ABOUT THIS EXERCISE >> Return exactly the lines that run from the one with "assert (Qred (- y) = x) as Exy." to the last line of the entries below, both included, and nothing else.

Stored records
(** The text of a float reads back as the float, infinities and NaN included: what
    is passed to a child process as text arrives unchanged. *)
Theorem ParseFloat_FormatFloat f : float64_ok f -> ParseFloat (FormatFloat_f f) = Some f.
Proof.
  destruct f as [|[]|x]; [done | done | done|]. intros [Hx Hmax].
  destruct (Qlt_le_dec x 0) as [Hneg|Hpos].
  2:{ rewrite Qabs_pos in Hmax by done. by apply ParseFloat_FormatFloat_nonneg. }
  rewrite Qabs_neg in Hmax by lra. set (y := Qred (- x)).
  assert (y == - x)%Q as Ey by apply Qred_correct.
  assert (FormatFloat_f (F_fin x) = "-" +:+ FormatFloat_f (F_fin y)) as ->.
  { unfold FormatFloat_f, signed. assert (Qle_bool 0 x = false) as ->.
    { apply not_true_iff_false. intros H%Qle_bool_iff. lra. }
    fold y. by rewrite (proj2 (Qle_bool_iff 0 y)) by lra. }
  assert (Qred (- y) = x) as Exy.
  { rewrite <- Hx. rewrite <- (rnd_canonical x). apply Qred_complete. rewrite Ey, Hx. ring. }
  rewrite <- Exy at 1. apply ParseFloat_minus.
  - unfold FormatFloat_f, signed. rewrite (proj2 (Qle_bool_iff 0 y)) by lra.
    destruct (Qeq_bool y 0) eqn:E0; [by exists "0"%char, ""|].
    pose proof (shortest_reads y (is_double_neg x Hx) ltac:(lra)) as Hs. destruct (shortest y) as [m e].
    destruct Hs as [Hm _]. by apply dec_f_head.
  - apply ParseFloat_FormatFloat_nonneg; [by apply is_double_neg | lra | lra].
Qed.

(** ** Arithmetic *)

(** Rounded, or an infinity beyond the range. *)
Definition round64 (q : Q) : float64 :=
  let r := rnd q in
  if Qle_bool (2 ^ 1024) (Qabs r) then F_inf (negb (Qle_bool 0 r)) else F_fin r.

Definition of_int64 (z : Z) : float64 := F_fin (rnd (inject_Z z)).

EXERCISE RESPONSE >>
  assert (Qred (- y) = x) as Exy.
  { rewrite <- Hx. rewrite <- (rnd_canonical x). apply Qred_complete. rewrite Ey, Hx. ring. }
  rewrite <- Exy at 1. apply ParseFloat_minus.
  - unfold FormatFloat_f, signed. rewrite (proj2 (Qle_bool_iff 0 y)) by lra.
    destruct (Qeq_bool y 0) eqn:E0; [by exists "0"%char, ""|].
    pose proof (shortest_reads y (is_double_neg x Hx) ltac:(lra)) as Hs. destruct (shortest y) as [m e].
    destruct Hs as [Hm _]. by apply dec_f_head.
  - apply ParseFloat_FormatFloat_nonneg; [by apply is_double_neg | lra | lra].
Qed.

(** ** Arithmetic *)

(** Rounded, or an infinity beyond the range. *)
Definition round64 (q : Q) : float64 :=
  let r := rnd q in
  if Qle_bool (2 ^ 1024) (Qabs r) then F_inf (negb (Qle_bool 0 r)) else F_fin r.

Definition of_int64 (z : Z) : float64 := F_fin (rnd (inject_Z z)).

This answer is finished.